Innanzitutto, è di primaria importanza definire quali pazienti siano meritevoli di essere indagati per OSA:
– in primo luogo, quei pazienti che lamentino sintomi quali eccessiva sonnolenza diurna, ripetuti risvegli notturni o sonno di scarsa qualità o non riposante e russamento importante;
– pazienti che abbiano determinate caratteristiche fisiche associate con le OSA, quali obesità (BMI >29), collo taurino (circonferenza >43 cm negli uomini e >41 cm nelle donne), micro-retrognazia, ipertrofia adenotonsillare (IAT);
– pazienti con altre patologie che spesso si accompagnano alle OSA, quali ipertensione arteriosa (soprattutto se farmacoresistente e con profili di Holter pressorio delle 24 ore privi del fisiologico calo notturno -cd. non dipper-), fibrillazione atriale o altre aritmie, scompenso cardiaco, malattia coronarica, diabete mellito tipo II o insulinoresistenza, insufficienza renale, broncopneumopatia cronica ostruttiva (BPCO);
– infine, pazienti che, per motivi lavorativi, devono essere indagati, quali autisti professionali e possessori di patenti speciali. Una volta individuati i pazienti potenzialmente a rischio, deve essere condotta un’anamnesi mirata con l’ausilio di questionari come il Berlin Questionnaire o la Scala di Epworth e devono essere inviati alla rete territoriale multidisciplinare coloro che raggiungano punteggi suggestivi per OSA. La polisonnografia rappresenta il gold standard, in grado di darci conto non solo delle apnee con l’indice AHI, ma anche ulteriori dati importanti quali il profilo pulsossimetrico, la frequenza cardiaca e la pressione arteriosa.
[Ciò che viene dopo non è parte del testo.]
(** *** Values the srcset converter cannot read *)

(** X15: when the value the srcset converter inspects is [undefined] or [null]
    (an [undefined] new value, or a change to [null] whose old value is
    [null] or [undefined]), reading its [data] throws a TypeError after the
    event has been consumed: the converter fails, the view is untouched and
    the event cannot be handled again in this pass. *)
Theorem srcset_unreadable_value_throws {E : Type}
    (getImg : gmap Node ViewElement → option Node → Outcome (option Node))
    (evt : string) (data : DowncastData) (w : World E) (found : option Node) :
  Gate.test (consumable (st w)) (item data) [FEvent evt] = true →
  getImg (view (st w)) (mapper (st w) !! item data) = Val found →
  srcset_of data = VUndefined ∨ srcset_of data = VNull →
  let run := srcsetAttributeConverter_converter getImg evt data in
  (run w).1 = Throw TypeError
  ∧ made_calls run w = [EvConsume (item data) [FEvent evt] true]
  ∧ view (st (run w).2) = view (st w)
  ∧ consumable (st (run w).2) !! (item data, FEvent evt) = Some false.
Proof.
  intros Havail Himg Hbad run.
  assert (Hthrow : get_prop (srcset_of data) "data" = Throw TypeError)
    by (destruct Hbad as [-> | ->]; reflexivity).
  assert (Hrun : run w = (Throw TypeError,
            {| st := consumed_state evt data w;
               journal := journal w ++ [EvConsume (item data) [FEvent evt] true] |})).
  { subst run. unfold srcsetAttributeConverter_converter, consumed_state.
    unfold srcset_of in Hthrow. unfold_api.
    rewrite (consume_success _ _ _ Havail). cbn. rewrite Himg. cbn.
    destruct (is_null (attributeNewValue data)); cbn; by rewrite Hthrow. }
  split; [by rewrite Hrun|].
  split; [apply made_calls_of_journal; by rewrite Hrun|].
  split; [by rewrite Hrun|].
  rewrite Hrun. cbn. unfold Gate.mark. apply lookup_insert_eq.
Qed.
L’OSA rappresenta una di quelle patologie in cui l’empowerment del paziente risulta di fondamentale importanza: in tutti i pazienti dovrebbe essere percorsa l’opzione della terapia educazionale e comportamentale con riduzione del BMI e astensione da fumo e alcol. In quei pazienti che abbiano alterazioni strutturali delle vie aeree, può essere necessario far ricorso alla chirurgia maxillo-facciale, in molti casi risolutiva. Se siamo in presenza di un OSA grave (AHI >30) o moderata con segni e sintomi associati, si pone indicazione per la ventilazione notturna con C-PAP. I dati disponibili ci dicono che la compliance a tale terapia è bassa ed è necessario accertarsi dell’accettazione del paziente alla terapia proposta. In alternativa, la ventilazione Bi-level è indicata in quei pazienti che dimostrino scarsa compliance per la C-PAP o siano affetti anche da patologie neuromuscolari o BPCO. Il follow-up di questi pazienti prevede una periodica rivalutazione per indagare l’andamento dei segni e sintomi di OSA. In conclusione, risulta evidente come la fase più delicata ed importante sia quella della corretta diagnosi: a tal proposito, la priorità è di abituarsi a pensare che tra i nostri pazienti ci siano molti casi misconosciuti di OSAS, che attualmente ci sfuggono.